ユーリを抱いたまま、剣を振るって襲い来る魔物を次々と切り伏せてゆく。

「これで、終わりだ!!」

最後の一匹を片付け、ふう、と息を吐くと、それを見てユーリが軽く笑った。

「大丈夫かい、ユーリ?」

「ああ、おかげ様でな。ほら、もう離せって」

「全く…」

剣を鞘に納めながら、無茶するなって言ってるだろ、と零すフレンと、悪かったよ、と笑ってフレンの肩に手を置くユーリ。その手に自らの手を重ねて、フレンも柔らかく微笑んでいた。
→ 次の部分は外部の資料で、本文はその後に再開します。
(** [generateObject(options)]: one request, no loop. *)
Definition generateObject (options : GenerateObjectOptions) : M json :=
  let schema := go_schema options in
  do res <- post fetch (object_request options);
  match first_message res with
  | None => throw (Error "No message returned")
  | Some reply =>
      let toolCalls := match tool_calls reply with Some cs => cs | None => [] end in
      match find (fun c => String.eqb (fn_name c) "submit_object") toolCalls with
      | Some submitCall =>
          let rawArgs :=
            match fn_arguments submitCall with
            | EmptyString => "{}"
            | a => a
            end in
          match JSON_parse rawArgs with
          | None => throw SyntaxError
          | Some parsed =>
              match parse schema parsed with
              | None => throw ZodError
              | Some validated => ret validated
              end
          end
      | None =>
          let structured_error :=
            throw (Error "Model did not return a structured object. Ensure the model supports tool calling.") in
          match content reply with
          | Some (String c s) =>
              match JSON_parse (String c s) with
              | None => structured_error
              | Some fallback =>
                  match parse schema fallback with
                  | None => structured_error
                  | Some validated => ret validated
                  end
              end
          | _ => structured_error
          end
      end
  end.

End Loop.

End FastaiClient.

(** ** The [OpenAI] class with [stream] *)

Module FastaiStream.

(** [generateToolsJsonSchema(tools)]: [null] for no tools. *)
Definition generateToolsJsonSchema (tools : option (list Tool)) : json :=
  match tools with
  | None => JNull
  | Some [] => JNull
  | Some ts => JArr (map tool_descriptor ts)
  end.

(** The body of a request of [stream]. *)
Definition stream_body (o : Fastai.OpenAI) (history : option (list ChatMessage)) : json :=
  JSON_stringify
    [("model", Some (JStr (Fastai.model o)));
     ("messages", option_map (fun h => JArr (map ChatMessage_json h)) history);
     ("tools", Some (generateToolsJsonSchema
                       (Some (match Fastai.tools o with Some ts => ts | None => [] end))));
     ("stream", Some (JBool true))].

Definition stream_request (o : Fastai.OpenAI) (history : option (list ChatMessage))
  : Request :=
  {| url := Fastai.endpoint o;
     authorization := "Bearer " +:+ Fastai.apiKey o;
     body := stream_body o history |}.

(** What [fetch] resolves to: [ok], [status], and the body as the texts
    the decoder yields for its chunks. *)
Record Response := {
  ok : bool;
  status : Z;
  response_body : option (list string)
}.

Section Stream.

Variable JSON_parse : string -> option json.
Variable fetch : Request -> promise Response.

(** [data.choices?.[0]?.delta]. *)
Definition delta_of (data : json) : M (option json) :=
  match data with
  | JNull => throw TypeError
  | _ =>
      ret (Js.optchain (Js.optchain (Js.member data "choices") Js.index0)
                       (fun first => Js.member first "delta"))
  end.

(** The [try { ... } catch (e) { console.error(...) }] of one line. *)
Definition on_data (onMsg : callback) (dataStr : string) : M unit :=
  catch
    (match JSON_parse dataStr with
     | None => throw SyntaxError
     | Some data =>
         do delta <- delta_of data;
         match delta with
         | Some d =>
             if Js.truthy (Some d) && Js.truthy (Js.member d "content")
             then match Js.member d "content" with
                  | Some text => emit (EvOnMsg onMsg text false)
                  | None => ret tt
                  end
             else ret tt
         | None => ret tt
         end
     end)
    (fun _ => emit EvConsoleError).

(** [for (const line of lines) { ... }]; [true] when the body returns
    from [stream]. *)
Fixpoint for_lines (onMsg : callback) (lines : list string) : M bool :=
  match lines with
  | [] => ret false
  | line :: rest =>
      if negb (String.prefix "data: " line) then for_lines onMsg rest
      else
        let dataStr := Js.slice 6 line in
        if String.eqb dataStr "[DONE]"
        then emit (EvOnMsg onMsg (JStr "") true) ;; ret true
        else on_data onMsg dataStr ;; for_lines onMsg rest
  end.

(** [while (true) { const { done, value } = await reader.read(); ... }]
    over the chunks that are still to come. *)
Fixpoint read_loop (onMsg : callback) (chunks : list string) (buffer : string) : M unit :=
  emit EvRead ;;
  match chunks with
  | [] =>
      match Js.trim buffer with
      | EmptyString => ret tt
      | rest => emit (EvOnMsg onMsg (JStr rest) true)
      end
  | chunk :: later =>
      let buffer := buffer +:+ chunk in
      let lines := Js.split_nl buffer in
      let buffer := List.last lines "" in
      do stop <- for_lines onMsg (List.removelast lines);
      if stop then ret tt else read_loop onMsg later buffer
  end.

(** [async stream(prompt, onMsg)]. *)
Definition stream (o : Fastai.OpenAI) (prompt : string) (onMsg : callback) : M unit :=
  Fastai.push_message o (user_message prompt) ;;
  do history <- Fastai.history_of o;
  emit (EvFetch (stream_request o history)) ;;
  do response <- await (fetch (stream_request o history));
  if negb (ok response)
  then throw (Error ("HTTP error! status: " +:+ pretty (status response)))
  else
    match response_body response with
    | None => throw (Error "Response body is null")
    | Some chunks => finally (read_loop onMsg chunks "") (emit EvReleaseLock)
    end.

End Stream.

End FastaiStream.

(** ** The build whose [generateText] and [generateObject] work on the
    caller's options directly, with the transport-only [OpenAI] class *)

Module FastaiDirect.

(** The body and the request of both functions: the client gives the
    endpoint, the key and the model, the options give the rest. *)
Definition request_of (openai : Fastai.OpenAI) (history : list ChatMessage)
  (tools : list Tool) : Request :=
  {| url := Fastai.endpoint openai;
     authorization := "Bearer " +:+ Fastai.apiKey openai;
     body := JSON_stringify
               [("model", Some (JStr (Fastai.model openai)));
                ("messages", Some (JArr (map ChatMessage_json history)));
                ("tools", Some (JArr (Fastai.generateToolsJsonSchema tools)))] |}.

Section Direct.

Variable JSON_parse : string -> option json.
Variable JSON_text : json -> string.    (* [JSON.stringify(value)] as text *)
Variable fetch : transport.

(** [for (const call of tool_calls) { ... }] of [generateText]. *)
Fixpoint for_calls (options : Fastai.GenerateTextOptions) (calls : list ToolCall)
  : M unit :=
  match calls with
  | [] => ret tt
  | call :: rest =>
      emit (EvLookup (fn_name call)) ;;
      match match Fastai.gt_tools options with
            | Some ts => find (fun t => String.eqb (name t) (fn_name call)) ts
            | None => None
            end with
      | None => throw (Error ("Tool " +:+ fn_name call +:+ " not found"))
      | Some t =>
          match JSON_parse (fn_arguments call) with
          | None => throw SyntaxError
          | Some raw =>
              match parse (parameters t) raw with
              | None => throw ZodError
              | Some args =>
                  emit (EvExecute (name t) args) ;;
                  do result <- await (execute t args);
                  push (Fastai.gt_messages options) (tool_message result call) ;;
                  for_calls options rest
              end
          end
      end
  end.

(** One turn of [while (true)] of [generateText]. *)
Definition round (openai : Fastai.OpenAI) (options : Fastai.GenerateTextOptions)
  : M (option string) :=
  do history <- read (Fastai.gt_messages options);
  do res <- post fetch (request_of openai history
                          (match Fastai.gt_tools options with Some ts => ts | None => [] end));
  match first_message res with
  | None => throw (Error "No assistant message returned")
  | Some reply =>
      push (Fastai.gt_messages options) reply ;;
      match tool_calls reply with
      | None | Some [] => ret (Some (Js.or_else (content reply) ""))
      | Some calls =>
          match Fastai.gt_onToolCall options with
          | Some cb => notify cb (map fn_name calls)
          | None => ret tt
          end ;;
          for_calls options calls ;;
          ret None
      end
  end.

Fixpoint loop (n : nat) (openai : Fastai.OpenAI) (options : Fastai.GenerateTextOptions)
  : M string :=
  match n with
  | 0 => pending
  | S n' =>
      do r <- round openai options;
      match r with
      | Some text => ret text
      | None => loop n' openai options
      end
  end.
そんな二人の様子を、完全に置いてきぼりを食らったカロルがぼんやりと眺めていた。
ポイズンボトルを取り出そうと、鞄に手を突っ込んだポーズのままで。
そこへ、こちらも片を付けたらしいリタが乱暴な足取りでずかずかと歩いて来た。

「あのバカ、詠唱中のあたしを放っぽり出してどこ行くかと思えば…」

「あ、リタ。…ええっと?」

「Sスペルエリアよ!!あいつがいないと詠唱短縮にならないじゃない!!」

「ど、毒の治療のほうが優先じゃないかな…あと、スキルじゃなくて名前呼んであげようよ」

「うっさいわね、毒なんてボトルで充分でしょ!?アンタ、何固まってんのよ!」

「だってー…」

「…わたしも、リカバー唱える気になれませんでした…」

「そうだよね、あんな様子、見せられちゃうと…」

「ああああっっ!!もう、ムカつくうう!!」

「…何だったのじゃ、さっきのは」

「アレでしょ、フレンちゃんの近くにいると毒とか色々治っちゃうやつ」

「リタ姐の言う通り、道具のほうが早いのと違うか」

「うふふ、本当に仲がいいわね、あの二人。羨ましいわ」

「………………」

ジュディス以外の全員が、寄り添うユーリとフレンの背中に向けて生温い視線を送った。




その晩。
一行は久々に宿で食事をしていた。


「最近野宿続きだったからなあ、やっぱ落ち着いてメシが食えるってのはいいよな」

「うん、そうだな…」

「どうしたんだよ、疲れてんのか?」

フレンの表情は今ひとつ冴えない。

「いや、そうじゃないんだ。ただ、野宿だとユーリの手料理が食べられるからね。…ああ、こんな事を言ったら、宿の人に失礼かな」

そう言ってフレンは隣に座るユーリに笑い掛けた。
ユーリは少々呆れた様子ながらも微かに顔を赤くし、照れ隠しのためか皿に乗った付け合わせの人参に乱暴にフォークを突き立てて口に運ぶ。
…が、その人参はユーリの口に入る前にフォークからぽろりと落ちてしまった。それが床に落ちる前にフレンが手を伸ばす。

「……っと」

「お、ナイスキャッチ」

「何をやってるんだか…ほら」

「ん」

フレンが人参をつまんでユーリに向ける。
ユーリはなんの躊躇いもなくフレンの指先に顔を寄せ、そのまま人参にぱくりと食いついた。
そして何事もなかったかのように咀嚼しながら椅子に座り直して食事を再開したのを見るとフレンもテーブルに向き直り、人参をつまんでいた指先を軽く舐めてから同じく食事を再開した。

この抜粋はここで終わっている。